◆ TASK ◆
Every line between the top of the data below and the line with "connection : ConnectionArgs;", both ends included, must be retyped exactly.

※

(* ===== verification/Cluster.v ===== *)
(** [cluster.rs]: [krabka cluster], and the node list that other commands ask it
    for. *)

From S2P Require Import Connection.
From S2P Require Import Prelude Collections Rust Jvm Json KafkaErrors Output Program Admin.

Definition UNSUPPORTED_VERSION : Z := 35.

Record ClusterConnection := { connection : ConnectionArgs; config : option string }.

(** [ClusterConnection::resolve]. *)
Definition resolve (c : ClusterConnection) : result CommandError (ConnectionArgs * list string) :=
  match config c, command_config (connection c) with
  | Some _, Some _ =>
      Err (Other "--config and --command-config cannot be specified together.")
  | Some config, None =>
      Ok (with_command_config (connection c) config,
          ["Option --config has been deprecated and will be removed in a future version. Use --command-config instead."])
  | None, _ => Ok (connection c, [])
  end.

(** ** The nodes *)

(** [cluster_id]. *)
Definition cluster_id : prog admin (result AdminError string) :=
  prog_bind (λ r, Halt (Done (description_cluster_id <$> r))) (send (DescribeCluster false)).

(** Replaces the node with the same ID, or appends. *)
Fixpoint put_node (node : ClusterNode) (unique : list ClusterNode) : list ClusterNode :=
  match unique with
  | [] => [node]
  | known :: unique =>
      if node_id known =? node_id node then node :: unique else known :: put_node node unique
  end.

Definition node_order (nodes : list ClusterNode) : list ClusterNode :=
  hash_order (fold_left (λ unique node, put_node node unique) nodes []) Default node_id.

Definition cluster_nodes (include_fenced_brokers : bool)
    : prog admin (result AdminError (list ClusterNode)) :=
  prog_bind (λ r, Halt (Done ((λ d, node_order (description_nodes d)) <$> r)))
    (send (DescribeCluster include_fenced_brokers)).

(** ** [cluster-id] *)

Definition cluster_id_line (cluster_id : option string) : string :=
  match cluster_id with
  | None => "No cluster ID found. The Kafka version is probably too old."
  | Some id => "Cluster ID: " +:+ id
  end.

Definition cluster_id_command (c : ClusterConnection) : cmd admin CommandResult :=
  '(connection, human) ← lift_cmd (resolve c);
  _ ← connect connection "cluster";
  id ← try_admin cluster_id;
  pure (success (human ++ [cluster_id_line (Some id)]) (object_of [("cluster_id", Str id)])).

(** ** [unregister] *)

Inductive Unregistered := UnregisterDone | UnregisterNotSupported.

Definition unregister_outcome (r : result AdminError unit) : result CommandError Unregistered :=
  match r with
  | Ok _ => Ok UnregisterDone
  | Err (Transport (IncompatibleVersion _ _)) => Ok UnregisterNotSupported
  | Err (BrokerError api code name message) =>
      if code =? UNSUPPORTED_VERSION then Ok UnregisterNotSupported
      else Err (from_admin_error (BrokerError api code name message))
  | Err error => Err (from_admin_error error)
  end.

Definition unregistered_line (id : Z) : string :=
  "Broker " +:+ pretty id +:+ " is no longer registered.".

Definition unregister_data (id : Z) (unregistered : bool) : Value :=
  object_of [("broker_id", num id); ("unregistered", Bool unregistered)].

Definition unregister_command (c : ClusterConnection) (id : Z) (args : ConfirmArgs)
    : cmd admin CommandResult :=
  '(connection, human) ← lift_cmd (resolve c);
  _ ← connect connection "cluster";
  if dry_run_flag args then
    pure (into_dry_run (success (human ++ [unregistered_line id]) (unregister_data id true)))
  else
    _ ← confirm (yes_flag args) "krabka cluster unregister"
          {| summary := "unregister broker " +:+ pretty id;
             resources := ["broker " +:+ pretty id] |};
    r ← await (send (UnregisterBroker id));
    outcome ← lift_cmd (unregister_outcome r);
    match outcome with
    | UnregisterDone => pure (success (human ++ [unregistered_line id]) (unregister_data id true))
    | UnregisterNotSupported =>
        pure (success
          (human ++ ["The target cluster does not support the broker unregistration API."])
          (unregister_data id false))
    end.

(** ** [list-endpoints] *)

Definition endpoint_row (host_width rack_width : nat) (id host port rack : string)
    (state : option string) (kind : string) : string :=
  pad id 10 +:+ " " +:+ pad host host_width +:+ " " +:+ pad port 10 +:+ " " +:+
  pad rack rack_width +:+ " " +:+
  match state with Some state => pad state 10 +:+ " " | None => "" end +:+
  pad kind 15.

(** [iter.max().unwrap_or(default)]. *)
Definition max_or (default : nat) (l : list nat) : nat :=
  match l with [] => default | _ => foldr Nat.max 0%nat l end.

Definition endpoint_lines (nodes : list ClusterNode) (controllers : bool) : list string :=
  let host_width := max_or 100 (map (λ node, length (chars (node_host node))) nodes) in
  let rack_width := max_or 10 (omap (λ node, (λ r, length (chars r)) <$> node_rack node) nodes) in
  let row := endpoint_row host_width rack_width in
  row "ID" "HOST" "PORT" "RACK" (if controllers then None else Some "STATE") "ENDPOINT_TYPE" ::
  map (λ node,
    row (pretty (node_id node)) (node_host node) (pretty (node_port node))
      (default "null" (node_rack node))
      (if controllers then None
       else Some (if node_is_fenced node then "fenced" else "unfenced"))
      (if controllers then "controller" else "broker")) nodes.

Definition endpoint_json (kind : string) (node : ClusterNode) : Value :=
  object_of [("id", num (node_id node)); ("host", Str (node_host node));
             ("port", num (node_port node)); ("rack", opt_str (node_rack node));
             ("fenced", Bool (node_is_fenced node)); ("endpoint_type", Str kind)].

Definition list_endpoints_command (c : ClusterConnection) (include_fenced_brokers : bool)
    : cmd admin CommandResult :=
  '(connection, human) ← lift_cmd (resolve c);
  let controllers := negb (bool_decide (bootstrap_controller connection = [])) in
  if include_fenced_brokers && controllers then
    throw (Other "The option --include-fenced-brokers is only supported with --bootstrap-server option")
  else
    _ ← connect connection "cluster";
    r ← await (cluster_nodes include_fenced_brokers);
    match r with
    | Ok nodes =>
        pure (success (human ++ endpoint_lines nodes controllers)
          (Array (map (endpoint_json (if controllers then "controller" else "broker")) nodes)))
    | Err (Transport (IncompatibleVersion broker_max text)) =>
        if include_fenced_brokers then
          pure (success (human ++
            ["Attempted to write a non-default includeFencedBrokers at version " +:+
             pretty broker_max]) (Array []))
        else throw (from_admin_error (Transport (IncompatibleVersion broker_max text)))
    | Err error => throw (from_admin_error error)
    end.

(** [ClusterArgs::run]. *)
Inductive ClusterCommand :=
  | ClusterId (c : ClusterConnection)
  | Unregister (c : ClusterConnection) (id : Z) (args : ConfirmArgs)
  | ListEndpoints (c : ClusterConnection) (include_fenced_brokers : bool).

Definition cluster_run (command : ClusterCommand) : cmd admin CommandResult :=
  match command with
  | ClusterId c => cluster_id_command c
  | Unregister c id args => unregister_command c id args
  | ListEndpoints c fenced => list_endpoints_command c fenced
  end.

(** ** Cases of the sources' tests *)

Definition test_node (id : Z) (host : string) (rack : option string) (fenced : bool) : ClusterNode :=
  {| node_id := id; node_host := host; node_port := 9092; node_rack := rack;
     node_is_fenced := fenced |}.

Example node_order_cases :
  map (λ ids, map node_id (node_order (map (λ i, test_node i "h" None false) ids)))
    [[3; 1; 2]; [17; 1; 16]; [2; 2; 1]] = [[1; 2; 3]; [16; 17; 1]; [1; 2]].
Proof. vm_compute. reflexivity. Qed.

Example endpoint_table :
  endpoint_lines [test_node 1 "a.example" (Some "r1") false; test_node 12 "b" None true] false =
  ["ID         HOST      PORT       RACK STATE      ENDPOINT_TYPE  ";
   "1          a.example 9092       r1 unfenced   broker         ";
   "12         b         9092       null fenced     broker         "].
Proof. vm_compute. reflexivity. Qed.

(** ** Lemmas *)

Lemma harmless_cluster_nodes fenced : harmless (cluster_nodes fenced).
Proof. unfold cluster_nodes. harmless. Qed.
#[export] Hint Resolve harmless_cluster_nodes : krabka.

Lemma put_node_ids node unique :
  map node_id (put_node node unique) =
    if decide (node_id node ∈ map node_id unique) then map node_id unique
    else map node_id unique ++ [node_id node].
Proof.
  induction unique as [|known l IH]; simpl; [done|].
  destruct (Z.eqb_spec (node_id known) (node_id node)) as [E|E]; simpl.
  - rewrite E. rewrite decide_True by left. done.
  - rewrite IH. repeat case_decide; set_solver.
Qed.

Lemma put_node_NoDup node unique :
  NoDup (map node_id unique) → NoDup (map node_id (put_node node unique)).
Proof.
  intros Hnd. rewrite put_node_ids. case_decide; [done|].
  apply NoDup_app. split; [done|]. split; [set_solver|apply NoDup_singleton].
Qed.

Lemma elem_of_put_node node unique n :
  NoDup (map node_id unique) →
  n ∈ put_node node unique ↔ n = node ∨ (n ∈ unique ∧ node_id n ≠ node_id node).
Proof.
  induction unique as [|known l IH]; simpl; [set_solver|].
  intros [Hk Hnd]%NoDup_cons.
  destruct (Z.eqb_spec (node_id known) (node_id node)) as [E|E]; rewrite !elem_of_cons.
  - split; [|naive_solver]. intros [->|Hn]; [by left|]. right. split; [by right|].
    rewrite <-E. intros E'. apply Hk. rewrite <-E'. apply list_elem_of_fmap. by exists n.
  - rewrite (IH Hnd). naive_solver.
Qed.

(** The node that the list ends up with for its ID: the last one. *)
Definition last_with_id (nodes : list ClusterNode) (n : ClusterNode) : Prop :=
  ∃ pre post, nodes = pre ++ n :: post ∧ node_id n ∉ map node_id post.

Lemma last_with_id_snoc nodes node n :
  last_with_id (nodes ++ [node]) n ↔ n = node ∨ (last_with_id nodes n ∧ node_id n ≠ node_id node).
Proof.
  unfold last_with_id. split.
  - intros (pre & post & E & Hn). destruct post as [|x post _] using rev_ind.
    + apply app_inj_tail in E as [-> ->]. by left.
    + rewrite app_comm_cons, app_assoc in E. apply app_inj_tail in E as [-> ->].
      rewrite map_app in Hn. right. split; [|set_solver].
      exists pre, post. split; [done|]. set_solver.
  - intros [->|[(pre & post & -> & Hn) Hne]].
    + exists nodes, []. split; [done|]. set_solver.
    + exists pre, (post ++ [node]). rewrite <-app_assoc. split; [done|].
      rewrite map_app. set_solver.
Qed.

Lemma unique_nodes nodes :
  let unique := fold_left (λ unique node, put_node node unique) nodes [] in
  NoDup (map node_id unique) ∧ ∀ n, n ∈ unique ↔ last_with_id nodes n.
Proof.
  induction nodes as [|node nodes IH] using rev_ind; simpl.
  - split; [constructor|]. intros n. split; [set_solver|].
    intros ([] & post & E & _); discriminate E.
  - rewrite fold_left_app. simpl. destruct IH as [Hnd Hin].
    split; [by apply put_node_NoDup|]. intros n.
    rewrite elem_of_put_node by done. by rewrite last_with_id_snoc, Hin.
Qed.

(** ** Properties *)

(** [node_order] is Kafka's map by node ID: no ID occurs twice, and a node is
    in it exactly when it is the last of the description with its ID. *)
Theorem node_order_spec (nodes : list ClusterNode) :
  NoDup (map node_id (node_order nodes)) ∧
  ∀ n, n ∈ node_order nodes ↔ last_with_id nodes n.
Proof.
  unfold node_order. destruct (unique_nodes nodes) as [Hnd Hin]. split.
  - by rewrite hash_order_perm.
  - intros n. by rewrite elem_of_hash_order.
Qed.

(** [krabka cluster] keeps both guards for every cluster: under [--dry-run]
    no action unregisters a broker and an [unregister] is reported as a dry
    run, and otherwise nothing is unregistered before the operator accepted or
    gave [--yes]; the other actions only read. *)
Theorem cluster_run_contracts (command : ClusterCommand) :
  match command with
  | Unregister _ _ args =>
      (dry_run_flag args = true → dry_run_contract (cluster_run command)) ∧
      confirm_contract (yes_flag args) (cluster_run command)
  | _ => read_only_contract (cluster_run command)
  end.
Proof.
  destruct command as [c|c id args|c fenced]; simpl.
  - apply harmless_intro. unfold cluster_id_command, cluster_id. harmless.
  - unfold unregister_command. split.
    + intros Hd. apply dry_run_intro. rewrite Hd.
      apply read_only_bind; [auto with krabka|]. intros [connection human].
      by apply read_only_bind; [auto with krabka|].
    + apply confirm_intro.
      apply guarded_bind; [auto with krabka|]. intros s1 [connection human] H1.
      apply guarded_bind; [auto with krabka|]. intros s2 _ H2.
      destruct (dry_run_flag args); [done|]. apply guarded_confirm. auto.
  - apply harmless_intro. unfold list_endpoints_command. harmless.
Qed.
(* ===== verification/ReassignFiles.v ===== *)
(** [reassign_partitions/files.rs]: the reassignment file and the
    topics-to-move file of [kafka-reassign-partitions], read and written. *)

From Stdlib Require Import Ascii.
From S2P Require Import Prelude Collections Rust Jvm Json TopicPartition.

Definition ANY_LOG_DIR : string := "any".

Record PartitionTarget := {
  target_partition : TopicPartition;
  target_replicas : list Z;
  target_log_dirs : list string
}.

Record ReassignmentFile := { partitions : list PartitionTarget }.

Record Replica := { replica_broker : Z; replica_topic : string; replica_partition : Z }.

#[export] Instance Replica_eq_dec : EqDecision Replica.
Proof. solve_decision. Defined.

(** The derived [Ord]: by broker, topic, then partition. *)
#[export] Instance Replica_ord : Ord Replica :=
  ord_via (λ r, (replica_broker r, (replica_topic r, replica_partition r)))
    (λ '(b, (t, p)), {| replica_broker := b; replica_topic := t; replica_partition := p |})
    (λ r, match r with
          {| replica_broker := b; replica_topic := t; replica_partition := p |} => eq_refl end).

(** [Display for Replica]. *)
Definition replica_display (r : Replica) : string :=
  replica_topic r +:+ "-" +:+ pretty (replica_partition r) +:+ "-" +:+ pretty (replica_broker r).

Definition targets (file : ReassignmentFile) : list (TopicPartition * list Z) :=
  map (λ t, (target_partition t, target_replicas t)) (partitions file).

(** One target's named log dirs, put into the map. *)
Definition target_moves (moves : list (Replica * string)) (t : PartitionTarget)
    : list (Replica * string) :=
  fold_left (λ moves '(broker, log_dir),
    if bool_decide (log_dir = ANY_LOG_DIR) then moves
    else bt_insert {| replica_broker := broker;
                      replica_topic := topic (target_partition t);
                      replica_partition := partition (target_partition t) |} log_dir moves)
    (zip (target_replicas t) (target_log_dirs t)) moves.

Definition log_dir_moves (file : ReassignmentFile) : list (Replica * string) :=
  fold_left target_moves (partitions file) [].

(** ** Reading *)

Definition duplicates {T} `{EqDecision T} (values : list T) (hash : T → Z) : list T :=
  hash_set_order (repeated_values values) hash.

(** [while parts.last() == Some(&"")]: drops the trailing empty strings. *)
Fixpoint drop_trailing_empty (parts : list string) : list string :=
  match parts with
  | [] => []
  | p :: parts =>
      match drop_trailing_empty parts with
      | [] => if bool_decide (p = "") then [] else [p]
      | rest => p :: rest
      end
  end.

Definition java_split (value : string) (separator : Ascii.ascii) : list string :=
  let parts := split_char separator value in
  if bool_decide (value = "") then parts else drop_trailing_empty parts.

Section Files.
Context `{SerdeJson}.

(** The file's version, which must be 1. *)
Definition check_version (object : list (string * Value)) : result string unit :=
  version ← match bt_get "version" object with None => Ok 1 | Some v => int v end;
  if version =? 1 then Ok tt
  else Err ("Not supported version field value " +:+ pretty version).

Definition parse_entry (entry : Value) : result string PartitionTarget :=
  entry ← Json.object entry;
  t ← field entry "topic"; t ← string_value t;
  p ← field entry "partition"; p ← int p;
  replicas ← field entry "replicas"; replicas ← int_list replicas;
  log_dirs ← match bt_get "log_dirs" entry with
             | Some log_dirs => string_list log_dirs
             | None => Ok (replicate (length replicas) ANY_LOG_DIR)
             end;
  let part := tp_new t p in
  if bool_decide (length replicas ≠ length log_dirs) then
    Err ("Size of replicas list " +:+ collection_to_string pretty replicas +:+
         " is different from size of log dirs list " +:+
         collection_to_string (λ s, s) log_dirs +:+ " for partition " +:+ tp_display part)
  else Ok {| target_partition := part; target_replicas := replicas; target_log_dirs := log_dirs |}.

Definition parse_reassignment (text : string) : result string ReassignmentFile :=
  document ← try_parse_full text;
  object ← document_object document;
  _ ← check_version object;
  match bt_get "partitions" object with
  | None => Ok {| partitions := [] |}
  | Some entries =>
      entries ← array entries;
      entries ← try_map parse_entry entries;
      Ok {| partitions := entries |}
  end.

Definition repeated_line (t : PartitionTarget) : option string :=
  let repeated := duplicates (target_replicas t) integer_hash in
  if bool_decide (repeated = []) then None
  else Some (tp_display (target_partition t) +:+ " contains multiple entries for " +:+
             join "," (map pretty repeated)).

Definition check_execute (file : ReassignmentFile) : result string unit :=
  if bool_decide (partitions file = []) then Err "Partition reassignment list cannot be empty"
  else if existsb (λ t, bool_decide (target_replicas t = [])) (partitions file) then
    Err "Partition replica list cannot be empty"
  else
    let repeated := duplicates (map target_partition (partitions file)) java_hash in
    if bool_decide (repeated ≠ []) then
      Err ("Partition reassignment contains duplicate topic partitions: " +:+
           join "," (map tp_display repeated))
    else
      let repeated_replicas := omap repeated_line (partitions file) in
      if bool_decide (repeated_replicas ≠ []) then
        Err ("Partition replica lists may not contain duplicate entries: " +:+
             join ". " repeated_replicas)
      else Ok tt.

Definition parse_topics (text : string) : result string (list string) :=
  document ← ok_or (parse_full text) "The input string is not a valid JSON";
  object ← document_object document;
  _ ← check_version object;
  match bt_get "topics" object with
  | None => Ok []
  | Some topics =>
      topics ← array topics;
      try_map (λ entry, entry ← Json.object entry; t ← field entry "topic"; string_value t) topics
  end.

Definition parse_broker (id : string) : result string Z :=
  ok_or (parse_i32 id) ("For input string: " +:+ dquote +:+ id +:+ dquote).

Definition parse_generate (topics_json broker_list : string)
    : result string (list Z * list string) :=
  brokers ← try_map parse_broker (java_split broker_list ","%char);
  let repeated := duplicates brokers integer_hash in
  if bool_decide (repeated ≠ []) then
    Err ("Broker list contains duplicate entries: " +:+ collection_to_string pretty repeated)
  else
    topics ← parse_topics topics_json;
    let repeated := duplicates topics string_hash in
    if bool_decide (repeated ≠ []) then
      Err ("List of topics to reassign contains duplicate entries: " +:+
           collection_to_string (λ s, s) repeated)
    else Ok (brokers, topics).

※

◆ EXERCISE OUTPUT ◆
(* ===== verification/Cluster.v ===== *)
(** [cluster.rs]: [krabka cluster], and the node list that other commands ask it
    for. *)

From S2P Require Import Connection.
From S2P Require Import Prelude Collections Rust Jvm Json KafkaErrors Output Program Admin.

Definition UNSUPPORTED_VERSION : Z := 35.

Record ClusterConnection := { connection : ConnectionArgs; config : option string }.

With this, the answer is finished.